Darren Ketteringham, UK Financial Services Leader, PwC UK, said: “Our financial and related professional services industry is built on qualities others strive to emulate: deep expertise, openness, and a relentless ability to reinvent. It is more than an industry in its own right; it is a multiplier of opportunity that fuels growth across the whole country. But our modelling is unequivocal. Without substantive action, the UK’s financial services industry will shrink as a proportion of national output.

“Other financial centres are closing the gap with the UK and technology has reset the terms of competition. Industry leaders are clear. We must make bold decisions now on how we harness technology before others who are moving with greater ambition and speed to lock in a competitive advantage. Adopting AI, leading on tokenisation and building the market plumbing to underpin this will be critical to securing the UK’s position as a leading financial centre for decades to come.

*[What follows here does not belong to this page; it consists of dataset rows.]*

(* ===== verification/TestkitCamera.v ===== *)
(** * robot-hal-testkit: the virtual camera

    Models crates/robot-hal-testkit/src/virtual_camera.rs.  An adapter and its sessions share
    a state behind a mutex; every method is one atomic step on it, but for a capture that
    waits at its gate: [wakes] is what others do to the state before each time the waiter
    has the gate's lock again.  Gates are named by their place in [vcam_gates], since a
    waiter keeps the gate it entered when another is installed. *)

From S2P Require Import Prelude Core SerialRegistry CameraTypes ShmRing CameraWorker.
From S2P Require Import Native TestkitUsbGpio TestkitCan.
Open Scope Z_scope.

Global Instance CameraControlKind_eq_dec : EqDecision CameraControlKind.
Proof. solve_decision. Defined.

Definition VCAM_CLOCK_DOMAIN : string := "virtual-camera".
Record CaptureGate := mkCaptureGate { gate_entered : bool; gate_released : bool }.
Record ControlState := mkControlState {
  ctl_descriptor : CameraControlDescriptor;
  ctl_value : CameraControlValue;
  ctl_auto : bool;
}.
(** [vcam_controls]: a [BTreeMap], in the order of its keys. *)
Record VirtualCameraState := mkVirtualCameraState {
  vcam_present : bool;
  vcam_claimed : bool;
  vcam_next_capture : option HalError;
  vcam_next_close_error : bool;
  vcam_unplug_next : bool;
  vcam_blocked : option nat;
  vcam_gates : list CaptureGate;
  vcam_control_set_count : Z;
  vcam_controls : list (CameraControlKind * ControlState);
}.
Record VirtualCameraSession := mkVirtualCameraSession {
  vcs_descriptor : ResourceDescriptor;
  vcs_format : CameraFormat;
  vcs_next_sequence : Z;
  vcs_closed : bool;
}.
Definition vcam_presence (present claimed unplug_next : bool) (s : VirtualCameraState) : VirtualCameraState :=
  mkVirtualCameraState present claimed (vcam_next_capture s) (vcam_next_close_error s) unplug_next
    (vcam_blocked s) (vcam_gates s) (vcam_control_set_count s) (vcam_controls s).
Definition vcam_failures (capture : option HalError) (close : bool) (s : VirtualCameraState)
    : VirtualCameraState :=
  mkVirtualCameraState (vcam_present s) (vcam_claimed s) capture close (vcam_unplug_next s)
    (vcam_blocked s) (vcam_gates s) (vcam_control_set_count s) (vcam_controls s).
Definition vcam_gating (blocked : option nat) (gates : list CaptureGate) (s : VirtualCameraState)
    : VirtualCameraState :=
  mkVirtualCameraState (vcam_present s) (vcam_claimed s) (vcam_next_capture s) (vcam_next_close_error s)
    (vcam_unplug_next s) blocked gates (vcam_control_set_count s) (vcam_controls s).
Definition vcam_control (count : Z) (controls : list (CameraControlKind * ControlState))
    (s : VirtualCameraState) : VirtualCameraState :=
  mkVirtualCameraState (vcam_present s) (vcam_claimed s) (vcam_next_capture s) (vcam_next_close_error s)
    (vcam_unplug_next s) (vcam_blocked s) (vcam_gates s) count controls.
(* ====================================================================== *)
(* Strategic linear regression: the counter-example notebook              *)
(* (Counter_examples_non-optimality_GLS.ipynb).                           *)
(*                                                                        *)
(* Shallow embedding of the notebook's equilibrium engine                 *)
(*   privacy_cost, estimation_cost, potential, covarianceEquilibrium,     *)
(* of its scenario builders and of its sweep driver, followed by the      *)
(* properties proved about them.                                          *)
(*                                                                        *)
(* Conventions of the embedding                                           *)
(*  - In the section Notebook a numpy float64 is idealised as an element  *)
(*    of a real closed field R (no rounding, no overflow), or the mark    *)
(*    NonFin for inf and nan, which numpy produces on a division by zero  *)
(*    and which every later addition of this program keeps.  What is      *)
(*    stated there about the code is what does not depend on rounding:    *)
(*    which calls are made with which arguments, which exception is       *)
(*    raised, what is stored where.                                       *)
(*  - The module Numpy holds estimation_cost over the operations of numpy *)
(*    taken as parameters: what is proved there holds whatever they       *)
(*    compute, hence of the binary64 code in every dimension.             *)
(*  - The module Binary64 holds the arithmetic as the machine does it:    *)
(*    the builder of the family with d+1 agents and estimation_cost on    *)
(*    data points of length 1, over the binary64 floats of the kernel.    *)
(*    It is where the results that rounding, overflow and underflow       *)
(*    decide are evaluated.                                               *)
(*  - A Python exception is a value Raise e of the result type; code that *)
(*    can raise is written in the corresponding error monad.              *)
(*  - A data point (a numpy vector of length d) is a row vector 'rV[R]_d; *)
(*    L, D and the exponents are sequences, indexed as the code indexes   *)
(*    them, an index out of range raising IndexError.                     *)
(*  - The pieces that come from numpy and scipy and that the notebook     *)
(*    only calls (the float power, scipy.optimize.minimize) are section   *)
(*    variables: every theorem holds for any behaviour of them, or states *)
(*    the contract it needs as a hypothesis.                              *)
(* ====================================================================== *)

From HB Require Import structures.
From mathcomp Require Import boot order algebra.
From mathcomp Require Import algC.
From Stdlib Require Import String.
From Stdlib Require PrimFloat FloatOps FloatAxioms ZArith.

“Staying ahead requires constant transformation and this is a make or break moment. With shared clarity and confidence in the path forward, we can unlock the £53 billion economic opportunity and put the UK decisively back at the frontier of global financial services.”

Lucy Rigby KC MP, Economic Secretary to the Treasury, said: “The UK’s financial services are the jewel in our economic crown. This Government’s ambitious reform agenda is designed to unleash the full potential of the sector including by ensuring regulation is fit for purpose, backing innovation and ensuring that we retain our competitive edge. I welcome this report from TheCityUK and PWC - it's urgency and ambition is a shared one across both Government and industry.” 

Simon Westcott, Strategy& Financial Services Leader, PwC UK, said: “Financial markets of the future will run 24/7, cost less to access, settle instantly and open up far more opportunities for people and businesses. Imagine buying a home in days rather than months, automatically getting the best rate on your savings, or being able to invest in any asset in seconds."

"To get there, firms need to invest now in the technologies that will power this next generation of finance. Industry is clear: the systems behind this must work seamlessly together - at home and across borders. We need joined‑up connections between industry, government and regulators to build infrastructure that speaks the same language internationally."